== Segment start ==

(** * Click-and-collect pickup resolution: a shallow embedding of
    [app/utils/pickup.server.js] and the properties of its specification.

    The first part follows the source file top to bottom: the JavaScript
    values the code manipulates (strings, numbers, loosely typed inputs), the
    error classes, [numberOr] and [haversineKm], the three caches, the
    geocoding chain, the Shopify GraphQL helpers, [geocodeShopifyLocation] and
    [buildPickupResponse].  Outbound HTTP is an oracle (a function from the
    request to the response); every request issued is appended to a log, so
    that statements such as "the primary provider is never contacted" can be
    expressed.  Caches and the log form the state that is threaded through
    the code by a small state-and-exception monad; an [async] function makes
    its first test of a cache in the state it is called in, which matters
    where [Promise.all] runs the callbacks of [locations.map] side by side.
    The code around the module follows: the regular expressions,
    [makeShopifyGqlClient], the routes [api.pickup] and [api.locations]
    that call the module, and the delivery customization
    [cartDeliveryOptionsTransformRun].

    The second part holds a sample runtime, world and shop on which the code
    can be run, and the vocabulary of the statements.  The third part proves
    facts about the stages of the code, and the fourth states and settles
    the claims of the specification, in their order.  The last part proves
    further properties of the code: of the caches, the requests, the
    callbacks and the errors of the resolver, of the routes and of the
    delivery customization. *)

From Stdlib Require Import QArith Qabs Qround ZArith String Ascii List Lia Bool.
From Stdlib Require Import Sorted Permutation Lqa.
From stdpp Require Import gmap strings list fin_maps pretty.

Local Open Scope string_scope.

(* ===================================================================== *)
(** ** JavaScript strings *)
(* ===================================================================== *)

(** A string is a sequence of code units; the model covers the code units
    U+0000..U+00FF, one [ascii] each. *)
Module JsString.

Definition code (c : ascii) : N := N_of_ascii c.

(** White space and line terminators stripped by [String.prototype.trim]
    (TAB, LF, VT, FF, CR, SP, NBSP). *)
Definition isWhiteSpace (c : ascii) : bool :=
  let n := code c in
  ((9 <=? n) && (n <=? 13) || (n =? 32) || (n =? 160))%N.

Fixpoint trimStart (s : string) : string :=
  match s with
  | EmptyString => EmptyString
  | String c s' => if isWhiteSpace c then trimStart s' else s
  end.

Fixpoint trimEnd (s : string) : string :=
  match s with
  | EmptyString => EmptyString
  | String c s' =>
      match trimEnd s' with
      | EmptyString => if isWhiteSpace c then EmptyString else String c EmptyString
      | t => String c t
      end
  end.

(** [s.trim()] *)
Definition trim (s : string) : string := trimEnd (trimStart s).

(** The regular-expression class [\d]: the ten ASCII digits. *)
Definition isDigit (c : ascii) : bool :=
  let n := code c in ((48 <=? n) && (n <=? 57))%N.

Fixpoint allDigits (s : string) : bool :=
  match s with
  | EmptyString => true
  | String c s' => isDigit c && allDigits s'
  end.

(** [/^\d{n}$/.test(s)] *)
Definition digits_exactly (n : nat) (s : string) : bool :=
  Nat.eqb (String.length s) n && allDigits s.

(** [s.startsWith(p)] *)
Definition startsWith (p s : string) : bool := String.prefix p s.

(** [c.toLowerCase()] on one code unit: A-Z, and the Latin-1 capitals
    U+00C0..U+00DE except the multiplication sign U+00D7. *)
Definition lowerChar (c : ascii) : ascii :=
  let n := code c in
  if ((65 <=? n) && (n <=? 90) || (192 <=? n) && (n <=? 222) && negb (n =? 215))%N
  then ascii_of_N (n + 32) else c.

Fixpoint toLowerCase (s : string) : string :=
  match s with
  | EmptyString => EmptyString
  | String c s' => String (lowerChar c) (toLowerCase s')
  end.

(** [parts.join(sep)] *)
Fixpoint join (sep : string) (parts : list string) : string :=
  match parts with
  | [] => ""
  | [p] => p
  | p :: ps => p +:+ sep +:+ join sep ps
  end.

End JsString.

(* ===================================================================== *)
(** ** JavaScript numbers *)
(* ===================================================================== *)

(** A number is [NaN], one of the two infinities, or a finite value.  Finite
    values are the rationals they denote and the two zeros are identified.
    An operation yields its exact result when that is within the range of
    binary64, and an infinity when it is beyond, as binary64 arithmetic
    does; the rounding of results within the range is outside the model.
    Results are kept in lowest terms. *)
Module JsNumber.

Inductive num : Type :=
| NaN
| Infinity (negative : bool)
| Fin (q : Q).

Definition of_Z (z : Z) : num := Fin (inject_Z z).

Definition qneg (q : Q) : bool := negb (Qle_bool 0 q).
Definition qzero (q : Q) : bool := Qeq_bool q 0.

(** The magnitude from which an exact result is rounded to an infinity:
    the midpoint between the largest finite binary64 number and [2^1024]. *)
Definition overflow_threshold : Q := Eval vm_compute in inject_Z (2 ^ 1024 - 2 ^ 970).

(** The number an exact result becomes. *)
Definition ofExact (q : Q) : num :=
  if Qle_bool overflow_threshold (Qabs q) then Infinity (qneg q) else Fin (Qred q).

Definition neg (a : num) : num :=
  match a with
  | NaN => NaN
  | Infinity s => Infinity (negb s)
  | Fin q => Fin (Qred (- q))
  end.

Definition add (a b : num) : num :=
  match a, b with
  | NaN, _ | _, NaN => NaN
  | Infinity s, Infinity t => if Bool.eqb s t then Infinity s else NaN
  | Infinity s, Fin _ | Fin _, Infinity s => Infinity s
  | Fin x, Fin y => ofExact (x + y)
  end.

Definition sub (a b : num) : num := add a (neg b).

Definition mul (a b : num) : num :=
  match a, b with
  | NaN, _ | _, NaN => NaN
  | Infinity s, Infinity t => Infinity (xorb s t)
  | Infinity s, Fin q | Fin q, Infinity s =>
      if qzero q then NaN else Infinity (xorb s (qneg q))
  | Fin x, Fin y => ofExact (x * y)
  end.

Definition div (a b : num) : num :=
  match a, b with
  | NaN, _ | _, NaN => NaN
  | Infinity _, Infinity _ => NaN
  | Infinity s, Fin q => Infinity (xorb s (qneg q))
  | Fin _, Infinity _ => Fin 0
  | Fin x, Fin y =>
      if qzero y then (if qzero x then NaN else Infinity (qneg x))
      else ofExact (x / y)
  end.

(** [a ** 2] *)
Definition square (a : num) : num := mul a a.

(** [a < b], [a <= b], [a > b], [a === b] on numbers: every comparison
    with [NaN] is false. *)
Definition lt (a b : num) : bool :=
  match a, b with
  | NaN, _ | _, NaN => false
  | Infinity s, Infinity t => s && negb t
  | Infinity s, Fin _ => s
  | Fin _, Infinity t => negb t
  | Fin x, Fin y => negb (Qle_bool y x)
  end.

Definition le (a b : num) : bool :=
  match a, b with
  | NaN, _ | _, NaN => false
  | Infinity s, Infinity t => s || negb t
  | Infinity s, Fin _ => s
  | Fin _, Infinity t => negb t
  | Fin x, Fin y => Qle_bool x y
  end.

Definition gt (a b : num) : bool := lt b a.

Definition eq (a b : num) : bool :=
  match a, b with
  | Infinity s, Infinity t => Bool.eqb s t
  | Fin x, Fin y => Qeq_bool x y
  | _, _ => false
  end.

Definition isNaN (a : num) : bool :=
  match a with NaN => true | _ => false end.

(** [Number.isFinite(a)] *)
Definition isFinite (a : num) : bool :=
  match a with Fin _ => true | _ => false end.

(** [Number(a.toFixed(2))]: [toFixed] prints the integer [n] for which
    [n / 100] is closest to [|a|] (the larger one on a tie) with two
    decimals and the sign of [a], and prints [NaN], the infinities and
    magnitudes from [1e21] on like [String]; [Number] reads the value back. *)
Definition toFixed2 (a : num) : num :=
  match a with
  | Fin q =>
      if Qle_bool (inject_Z (10 ^ 21)) (Qabs q) then Fin q
      else
        let n := Qfloor (Qabs q * 100 + (1 # 2)) in
        Fin (Qred (inject_Z (if qneg q then - n else n) / 100))
  | other => other
  end.

End JsNumber.

Export JsNumber (num, NaN, Infinity, Fin).

(* ===================================================================== *)
(** ** Loosely typed values and the conversions the code applies to them *)
(* ===================================================================== *)

(** The parts of the JavaScript runtime whose results the language leaves to
    the implementation: the approximations of the elementary functions on
    the arguments for which the language fixes no value, and the printing of
    a finite number that is not an integer below [1e21]. *)
Record Runtime : Type := {
  sin_fin : Q -> Q;
  cos_fin : Q -> Q;
  asin_fin : Q -> Q;
  sqrt_fin : Q -> Q;
  print_fin : Q -> string;
}.

Module Js.
Import JsString JsNumber.

(** The values a JSON request body can put in a field, and [undefined] for
    a field that is absent. *)
Inductive jsval : Type :=
| JUndefined
| JNull
| JBool (b : bool)
| JNum (n : num)
| JStr (s : string).

(** Truthiness, as tested by [if (v)], [!v] and [v || d]. *)
Definition truthy (v : jsval) : bool :=
  match v with
  | JUndefined | JNull => false
  | JBool b => b
  | JNum (Fin q) => negb (qzero q)
  | JNum NaN => false
  | JNum (Infinity _) => true
  | JStr s => negb (String.eqb s "")
  end.

Section WithRuntime.
Variable rt : Runtime.

(** [String(n)] for a number. *)
Definition numberToString (n : num) : string :=
  match n with
  | NaN => "NaN"
  | Infinity false => "Infinity"
  | Infinity true => "-Infinity"
  | Fin q =>
      let r := Qred q in
      if (Pos.eqb (Qden r) 1 && (Z.abs (Qnum r) <? 10 ^ 21)%Z)%bool
      then pretty (Qnum r)
      else print_fin rt q
  end.

(** [String(v)] (the name [String] is the constructor of Rocq strings) *)
Definition ToString (v : jsval) : string :=
  match v with
  | JUndefined => "undefined"
  | JNull => "null"
  | JBool true => "true"
  | JBool false => "false"
  | JNum n => numberToString n
  | JStr s => s
  end.
End WithRuntime.

(** *** [Number(s)] for a string: the grammar StringNumericLiteral *)

Definition digitValue (c : ascii) : option Z :=
  let n := Z.of_N (code c) in
  if ((48 <=? n) && (n <=? 57))%Z then Some (n - 48)%Z
  else if ((97 <=? n) && (n <=? 102))%Z then Some (n - 87)%Z
  else if ((65 <=? n) && (n <=? 70))%Z then Some (n - 55)%Z
  else None.

(** Reads the longest prefix of digits of the base: the value read, the
    number of digits and the rest. *)
Fixpoint readDigits (base acc : Z) (count : nat) (s : string) : Z * nat * string :=
  match s with
  | EmptyString => (acc, count, s)
  | String c s' =>
      match digitValue c with
      | Some d =>
          if (d <? base)%Z then readDigits base (acc * base + d)%Z (S count) s'
          else (acc, count, s)
      | None => (acc, count, s)
      end
  end.

(** A literal beyond the binary64 range converts to an infinity. *)
Definition ofLiteral (q : Q) : num := ofExact q.

(** ExponentPart, optional: the exponent and the rest, [None] when an
    exponent indicator is followed by no digit. *)
Definition readExponent (s : string) : option (Z * string) :=
  match s with
  | String c s' =>
      if (Ascii.eqb c "e" || Ascii.eqb c "E")%bool then
        let '(sgn, s'') :=
          match s' with
          | String "+"%char r => (1%Z, r)
          | String "-"%char r => ((-1)%Z, r)
          | _ => (1%Z, s')
          end in
        let '(v, n, tl) := readDigits 10 0 0 s'' in
        match n with O => None | _ => Some ((sgn * v)%Z, tl) end
      else Some (0%Z, s)
  | EmptyString => Some (0%Z, s)
  end.

(** StrUnsignedDecimalLiteral *)
Definition unsignedDecimal (s : string) : num :=
  if String.eqb s "Infinity" then Infinity false
  else
    let '(ip, ni, r1) := readDigits 10 0 0 s in
    let '(fp, nf, r2) :=
      match r1 with
      | String "."%char r => readDigits 10 0 0 r
      | _ => (0%Z, O, r1)
      end in
    match ni, nf with
    | O, O => NaN
    | _, _ =>
        match readExponent r2 with
        | Some (e, EmptyString) =>
            ofLiteral (inject_Z (ip * 10 ^ Z.of_nat nf + fp)
                       * Qpower 10 (e - Z.of_nat nf))
        | _ => NaN
        end
    end.

(** NonDecimalIntegerLiteral: [0x], [0o] and [0b] followed by digits. *)
Definition nonDecimal (base : Z) (s : string) : num :=
  let '(v, n, tl) := readDigits base 0 0 s in
  match n, tl with
  | S _, EmptyString => ofLiteral (inject_Z v)
  | _, _ => NaN
  end.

== Segment end ==

__Action item__
After locating the line holding "(** [s.startsWith(p)] *)" above, output exactly that line and every line after it through the line holding "binary64, and an". Include nothing else.

__The answer__
(** [s.startsWith(p)] *)
Definition startsWith (p s : string) : bool := String.prefix p s.

(** [c.toLowerCase()] on one code unit: A-Z, and the Latin-1 capitals
    U+00C0..U+00DE except the multiplication sign U+00D7. *)
Definition lowerChar (c : ascii) : ascii :=
  let n := code c in
  if ((65 <=? n) && (n <=? 90) || (192 <=? n) && (n <=? 222) && negb (n =? 215))%N
  then ascii_of_N (n + 32) else c.

Fixpoint toLowerCase (s : string) : string :=
  match s with
  | EmptyString => EmptyString
  | String c s' => String (lowerChar c) (toLowerCase s')
  end.

(** [parts.join(sep)] *)
Fixpoint join (sep : string) (parts : list string) : string :=
  match parts with
  | [] => ""
  | [p] => p
  | p :: ps => p +:+ sep +:+ join sep ps
  end.

End JsString.

(* ===================================================================== *)
(** ** JavaScript numbers *)
(* ===================================================================== *)

(** A number is [NaN], one of the two infinities, or a finite value.  Finite
    values are the rationals they denote and the two zeros are identified.
    An operation yields its exact result when that is within the range of
    binary64, and an infinity when it is beyond, as binary64 arithmetic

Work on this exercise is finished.